05 de dezembro de 2025
ARTIGO

Jogando Verdi para colher o Maduro

Por Walter Naime |
| Tempo de leitura: 3 min

Giuseppe Verdi não imaginava que sua ópera Nabucco atravessaria mares e séculos para ser lembrada nas esquinas de Caracas. O maestro, lá no século XIX, afinava trompetes e coros para cantar o drama de Nabucodonosor, rei da Babilônia que perdeu a coroa, a razão e voltou humilhado aos seus súditos. Entre as árias, brilhou o coro dos hebreus, conhecido como "Va, pensiero", "Va pensando", que virou quase hino da liberdade italiana. E lá estava também a marcha triunfal, que fazia o público levantar como se fosse final de Copa.

Avançamos até a Venezuela, palco de outra ópera: Maduro e seus Generais.

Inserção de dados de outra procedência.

Lemma loop_reads_back es stats pre f fuel :
  Forall entry_ok es -> len pre `mod` 4 = 0 -> len (pre ++ archive_of es) <= isize_max -> (length es < fuel)%nat ->
  loop fuel (cpio_turn (pre ++ archive_of es)) (stats, len pre) f = place_all es stats f.
Proof.
  intros Hes. revert stats pre f fuel. induction Hes as [|e es He Hes IH]; intros stats pre f fuel Ha Hlen Hfuel; (destruct fuel as [|fuel]; [cbn in Hfuel; lia|]).
  - change (archive_of []) with trailer in *. cbn [loop]. by rewrite (bind_done _ _ _ _ (turn_trailer stats pre f Hlen)).
  - assert (archive_of (e :: es) = encode e ++ archive_of es) as Harc by (unfold archive_of; cbn; by rewrite <- app_assoc). rewrite Harc in *. cbn [loop place_all].
    unfold bind at 1. rewrite turn_is_place by done. unfold bind. destruct (place _ _ _ _ stats f) as [f' [s|er|w]]; [|done..]. cbn [ret].
    rewrite app_assoc. apply IH; [|by rewrite <- app_assoc|cbn in Hfuel; lia].
    rewrite length_app, Nat2Z.inj_add, <- Z.add_mod_idemp_l, Ha, Z.add_0_l by lia. apply encode_aligned.
Qed.

(** C21: An archive is read back as it was written: unpacking the entries a newc archive
    was made of, then its trailer, places exactly those entries, in order, with
    their names, modes, times and contents, and then makes the standard directories
    there are not. *)
Theorem extract_reads_back es f :
  Forall entry_ok es -> len (archive_of es) <= isize_max ->
  extract (archive_of es) f =
  (let! stats := place_all es no_stats in
   mapM_ (fun dir =>
     let! found := map_err (fun _ => MkdirFailed) (try_ (lookup_path dir)) in
     match found with inl _ => ret tt | inr _ => ignore (mkdir_p dir) end) standard_dirs ;;;
   ret stats) f.
Proof.
  intros Hes Hlen. unfold extract. unfold bind at 1. unfold bind at 4.
  assert (length es <= length (archive_of es))%nat as Hfuel.
  { unfold archive_of. rewrite length_app. clear -Hes. induction Hes as [|e es _ _ IH]; cbn [fmap list_fmap concat length]; [lia|].
    rewrite length_app. pose proof (header_length e) as Hh. unfold encode at 1. rewrite length_app. unfold HEADER_SIZE in Hh. lia. }
  pose proof (loop_reads_back es no_stats [] f (S (length (archive_of es))) Hes) as H. cbn [app length] in H. change (Z.of_nat 0) with 0 in H. rewrite H by (done || lia). done.
Qed.

(** An archive whose first header says that its name has no bytes, not even the zero
    at its end. *)
Definition no_name : list Z := MAGIC ++ concat (replicate 13 (hex8 0)).

(** A header that counts no byte for the name, where there should be one for the
    zero that ends it, is not refused: the range of the name is taken from its start
    to before its start, which is a panic. *)
Theorem empty_name_panics f : snd (extract no_name f) = Stuck Panic.
Proof. reflexivity. Qed.
End reads_back.
(* ===== verification/Devices.v ===== *)
(** * The devices in memory keep what the trait promises

    [Memory] and [Recorder] (tools/fatdisk/src/image.rs) are instances of
    [BlocksOk], so that everything proved over a device of that class holds on
    them, whatever writes [fail_after] makes fail. *)

From S2P Require Import Prelude Bytes Boot BootSpec Cache CacheSpec CacheIo.

(** ** The bytes of a volume in memory, block by block *)

Definition data_wf (data : list Z) : Prop := is_bytes data /\ len data <= u64_max.

Definition data_block (data : list Z) (b : Z) : list Z :=
  if decide (0 <= b < len data / SECTOR) then take (Z.to_nat SECTOR) (drop (Z.to_nat (b * SECTOR)) data)
  else replicate (Z.to_nat SECTOR) 0.

Lemma data_block_length data b : length (data_block data b) = Z.to_nat BLOCK.
Proof.
  unfold data_block, BLOCK, SECTOR. case_decide; [|by rewrite length_replicate].
  rewrite length_take, length_drop. lia.
Qed.

Lemma data_block_bytes data b : data_wf data -> is_bytes (data_block data b).
Proof.
  intros [Hb _]. unfold data_block. case_decide; [by apply Forall_take, Forall_drop|].
  apply Forall_replicate. unfold is_u8, u8_max. lia.
Qed.

Lemma data_run data b k :
  0 <= b -> 0 <= k -> b + k <= len data / SECTOR ->
  take (Z.to_nat (k * SECTOR)) (drop (Z.to_nat (b * SECTOR)) data) = seqZ b k ≫= data_block data.
Proof.
  intros Hb Hk. revert b Hb. pattern k. apply natlike_ind; [done| |done]. clear k Hk.
  intros k Hk IH b Hb Hin. rewrite <- Z.add_1_l, seqZ_app_split, bind_app by lia.
  rewrite <- IH by lia. rewrite (seqZ_cons b 1), seqZ_nil by lia. cbn [mbind list_bind]. rewrite app_nil_r.
  unfold data_block. rewrite decide_True by lia. unfold SECTOR in *.
  replace (Z.to_nat ((1 + k) * 512)) with (Z.to_nat 512 + Z.to_nat (k * 512))%nat by lia.
  rewrite <- take_take_drop, drop_drop. do 3 f_equal. lia.
Qed.

Lemma byte_range_in data b k :
  data_wf data -> 0 <= b -> 0 <= k -> b + k <= len data / SECTOR ->
  byte_range b (k * SECTOR) = Some (b * SECTOR, b * SECTOR + k * SECTOR) /\
  get_range data (b * SECTOR) (b * SECTOR + k * SECTOR) = Some (seqZ b k ≫= data_block data).
Proof.
  intros [_ Hu] Hb Hk Hin. unfold byte_range.
  rewrite !(proj2 (Z.leb_le _ _)) by (unfold SECTOR in *; lia). split; [done|].
  apply get_range_Some. split_and!; [unfold SECTOR in *; lia..|].
  rewrite <- data_run by done. f_equal. lia.
Qed.

Lemma data_read_in data b k part :
  data_wf data -> 0 <= b -> 0 <= k -> b + k <= len data / SECTOR ->
  data_read data b (k * SECTOR) = Some part -> part = seqZ b k ≫= data_block data.
Proof.
  intros Hwf Hb Hk Hin. unfold data_read. destruct (byte_range_in data b k Hwf Hb Hk Hin) as [-> ->]. congruence.
Qed.

Lemma data_read_bytes data b n part : data_wf data -> data_read data b n = Some part -> is_bytes part.
Proof.
  intros [Hb _]. unfold data_read. destruct (byte_range b n) as [[from to]|]; [|done]. by apply get_range_Forall.
Qed.

Lemma data_write_in data b k new data' :
  data_wf data -> 0 <= b -> 0 <= k -> b + k <= len data / SECTOR -> len new = k * SECTOR -> is_bytes new ->
  data_write data b new = Some data' ->
  data_wf data' /\ length data' = length data /\ new = seqZ b k ≫= data_block data' /\
  forall x, ~ b <= x < b + k -> data_block data' x = data_block data x.
Proof.
  intros Hwf Hb Hk Hin Hlen Hnew. unfold data_write. rewrite Hlen.
  destruct (byte_range_in data b k Hwf Hb Hk Hin) as [-> ->]. intros [= <-].
  assert (Hfit : (Z.to_nat (b * SECTOR) + length new <= length data)%nat) by (unfold SECTOR in *; lia).
  assert (Hl : length (splice data (Z.to_nat (b * SECTOR)) new) = length data) by (by apply splice_length).
  split_and!.
  - split; [by apply splice_Forall; [apply Hwf|]|]. rewrite Hl. apply Hwf.
  - done.
  - rewrite <- data_run by (rewrite ?Hl; done). unfold splice.
    rewrite drop_app_length' by (rewrite length_take; lia). by rewrite take_app_length' by lia.
  - intros x Hx. unfold data_block. rewrite Hl. case_decide as Hxc; [|done].
    apply list_eq_same_length with (Z.to_nat SECTOR).
    + rewrite length_take, length_drop. unfold SECTOR in *. lia.
    + rewrite length_take, length_drop, Hl. unfold SECTOR in *. lia.
    + intros i y z Hi Hy Hz. apply lookup_take_Some in Hy as [Hy _], Hz as [Hz _]. rewrite lookup_drop in Hy, Hz.
      rewrite splice_lookup, decide_False in Hy by (unfold SECTOR in *; lia). congruence.
Qed.

Lemma count_wf data : data_wf data -> 0 <= len data / SECTOR <= u64_max.
Proof. intros [_ Hu]. unfold SECTOR. lia. Qed.

(** ** The instances *)

#[global] Program Instance Memory_ok : BlocksOk Memory := {
  dev_wf m := data_wf (mem_data m);
  content m := data_block (mem_data m);
}.
Next Obligation. intros. by apply count_wf. Qed.
Next Obligation. intros. apply data_block_length. Qed.
Next Obligation. intros. by apply data_block_bytes. Qed.
Next Obligation. intros d b n d' r Hwf _ _. cbn. intros [= <- _]. done. Qed.
Next Obligation. intros d b n d' data Hwf _ _. cbn. intros [= _ H]. exact (data_read_bytes _ _ _ _ Hwf H). Qed.
Next Obligation. intros d b k d' data Hwf Hb Hk Hin. cbn. intros [= _ H]. by apply data_read_in in H. Qed.
Next Obligation.
  intros d b k data d' r Hwf Hb Hk Hin Hlen Hbytes. cbn.
  destruct (data_write (mem_data d) b data) as [data'|] eqn:E; intros [= <- _]; [|done].
  apply (data_write_in _ _ k) in E as (? & Hl & _ & ?); try done. cbn. by rewrite Hl.
Qed.
Next Obligation.
  intros d b k data d' Hwf Hb Hk Hin Hlen Hbytes. cbn.
  destruct (data_write (mem_data d) b data) as [data'|] eqn:E; intros [= <-].
  apply (data_write_in _ _ k) in E as (_ & _ & H & _); done.
Qed.

#[global] Program Instance Recorder_ok : BlocksOk Recorder := {
  dev_wf r := data_wf (rec_data r);
  content r := data_block (rec_data r);
}.
Next Obligation. intros. by apply count_wf. Qed.
Next Obligation. intros. apply data_block_length. Qed.
Next Obligation. intros. by apply data_block_bytes. Qed.
Next Obligation. intros d b n d' r Hwf _ _. cbn. intros [= <- _]. done. Qed.
Next Obligation.
  intros d b n d' data Hwf _ _. cbn. destruct (fail_reads d); intros [= _ H]. exact (data_read_bytes _ _ _ _ Hwf H).
Qed.
Next Obligation.
  intros d b k d' data Hwf Hb Hk Hin. cbn. destruct (fail_reads d); intros [= _ H]. by apply data_read_in in H.
Qed.
Next Obligation.
  intros d b k data d' r Hwf Hb Hk Hin Hlen Hbytes. cbn. destruct (writes_exhausted d); [by intros [= <- _]|].
  destruct (data_write (rec_data d) b data) as [data'|] eqn:E; intros [= <- _]; [|done].
  apply (data_write_in _ _ k) in E as (? & Hl & _ & ?); try done. cbn. by rewrite Hl.
Qed.
Next Obligation.
  intros d b k data d' Hwf Hb Hk Hin Hlen Hbytes. cbn. destruct (writes_exhausted d); [done|].
  destruct (data_write (rec_data d) b data) as [data'|] eqn:E; intros [= <-].
  apply (data_write_in _ _ k) in E as (_ & _ & H & _); done.
Qed.
Lemma exact_short_bytes name short : exact_short name = Some short -> is_bytes short /\ length short = 11%nat.
Proof.
  unfold exact_short. destruct (match rsplit_once PERIOD name with Some _ => _ | None => _ end) as [[base ext]|]; [|done].
  destruct (_ || _ || _ || _); [done|]. destruct (forallb short_char (base ++ ext)) eqn:E; [|done]. cbn [negb].
  intros [= <-]. apply forallb_Forall, Forall_app in E as [Hb He]. split; [|by rewrite !put_bytes_length].
  assert (is_bytes base) by (eapply Forall_impl; [exact Hb|]; intros x; apply short_char_u8).
  assert (is_bytes ext) by (eapply Forall_impl; [exact He|]; intros x; apply short_char_u8).
  apply put_bytes_bytes; [|done]. apply put_bytes_bytes; [|done]. by apply (replicate_bytes 11 SPACE).
Qed.

Lemma basis_byte_u8 c x : basis_byte c = Some x -> is_u8 x.
Proof.
  unfold basis_byte. destruct (_ || _); [done|]. destruct (_ && _) eqn:E; intros [= <-]; [|done].
  apply andb_true_iff in E as [_ E]. by apply short_char_u8.
Qed.

Lemma fill_basis_bytes room part : is_bytes (fill_basis room part).1.
Proof.
  unfold fill_basis. cbn [fst]. apply put_bytes_bytes; [by apply replicate_bytes|]. apply take_bytes.
  apply Forall_forall. intros x Hx. apply list_elem_of_omap in Hx as (c & _ & Hc). by eapply basis_byte_u8.
Qed.

Lemma basis_bytes name : is_bytes (base (basis name)) /\ is_bytes (ext (basis name)).
Proof.
  unfold basis. destruct (match rsplit_once PERIOD name with Some _ => _ | None => _ end) as [bp ep].
  pose proof (fill_basis_bytes 8 bp) as Hb. pose proof (fill_basis_bytes 3 ep) as He.
  destruct (fill_basis 8 bp) as [b bl], (fill_basis 3 ep) as [e el]. cbn [fst] in *.
  destruct (bl =? 0); cbn [base ext]; [|done]. split; [|done]. repeat constructor; unfold u8_max, UNDERSCORE, SPACE; lia.
Qed.

Lemma tail_digits_bytes room n : is_bytes (tail_digits room n).
Proof.
  revert n. induction room as [|room IH]; intros n; [constructor|]. cbn [tail_digits]. constructor; [unfold is_u8, u8_max; lia|].
  destruct (n / 10 =? 0); [constructor|apply IH].
Qed.

Lemma with_tail_bytes b n : is_bytes (base b) -> is_bytes (ext b) -> is_bytes (with_tail b n) /\ length (with_tail b n) = 11%nat.
Proof.
  intros Hb He. unfold with_tail. split; [|by rewrite !put_bytes_length].
  assert (is_bytes (reverse (tail_digits 7 n))) by (apply Forall_reverse, tail_digits_bytes).
  assert (is_bytes [TILDE]) by (repeat constructor; unfold TILDE, u8_max; lia).
  auto 9 with bytes.
Qed.

Lemma find_tail_Some fuel b taken n short :
  find_tail fuel b taken n = Some short -> exists k, n <= k /\ k < n + Z.of_nat fuel /\ short = with_tail b k /\ taken short = false.
Proof.
  revert n. induction fuel as [|fuel IH]; intros n; [done|]. cbn [find_tail]. destruct (taken (with_tail b n)) eqn:E.
  - intros H. destruct (IH _ H) as (k & Hk1 & Hk2 & Hk3). exists k. split_and!; [lia|lia|apply Hk3..].
  - intros [= <-]. exists n. split_and!; [lia|lia|done|done].
Qed.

Nicolás Maduro, herdeiro político de Chávez, dança no palco internacional entre a batuta da esquerda e as vaias da plateia mundial. Seus violinos tocam socialismo bolivariano, mas desafinam diante da inflação que faz a arepa custar mais que caviar. Ele se apresenta como regente democrático, mas muitos críticos dizem que a orquestra só toca a partitura que ele escreve.

Do outro lado do Atlântico e do Caribe, entra em cena Donald Trump, tenor de voz grave e cabelo barroco, que ao ouvir falar em esquerda bolivariana resolveu soltar trombones. O pretexto? Narcotráfico. A sinfonia? “Operação Liberdade Caribenha”. Mas na verdade parecia mais um ensaio de “jogar verde para colher Maduro”: sondar, pressionar, provocar para ver até onde o regime resiste.

O coro americano entoava refrões de “restaurar a democracia”, enquanto Caracas respondia com tambores de “soberania nacional”. A frota bélica dos EUA navegou pelo Caribe como se fosse o balé militar da Marcha Triunfal. Canhões substituíram trompetes; porta-aviões, os contrabaixos. A Venezuela, sem a mesma orquestração, reagiu com notas desafinadas: “agressão imperialista, não passarão!”.

Trump chegou a evocar a cabeça de Maduro como prêmio, coisa que parecia saída de libreto de ópera barroca. Mas o final não teve o terceiro ato explosivo: a invasão da Venezuela ficou mais no campo da novela política do que nos campos de batalha. O enredo virou folhetim: ameaça aqui, sanção ali, discurso acolá.

Dá para falar em confronto bélico real? Se fosse guerra, o libreto incluiria tanques, caças, drones, mas também fome, refugiados e consequências colaterais para toda a América do Sul. O Brasil, plateia da ópera, temia ser arrastado para o corredor do conflito. Afinal, a novela não é apenas sobre petróleo ou cocaína, mas sobre influência: quem rege a orquestra latino-americana?

No meio disso, a Marcha Triunfal de Verdi pode ser traduzida em palavras: “Avançai, livres! Cantai, fortes! Que o futuro não se curva!”. Mas, no palco venezuelano, a marcha soa mais como paródia: “Resistir, mesmo sem arroz; triunfar, mesmo sem papel higiênico”.

E a moral? Soberania não se canta apenas com trompetes. Democracia não se sustenta só no discurso: precisa de plateia que não durma e músicos que não toquem playback. Jogar verde para colher Maduro pode render manchetes, mas a lição da ópera é que impérios passam, ditadores desafinam e o povo, mais cedo ou mais tarde, canta o Va, pensiero… nem que seja no karaokê da esquina.

O final, em clima de cortina fechando: “Liberdade, liberdade, ainda que parcelada em 12 vezes sem juros! Que o povo encontre, mesmo entre ruínas, a sua terra prometida, de preferência com supermercado abastecido.”

Walter Naime é arquiteto-urbanista e empresário.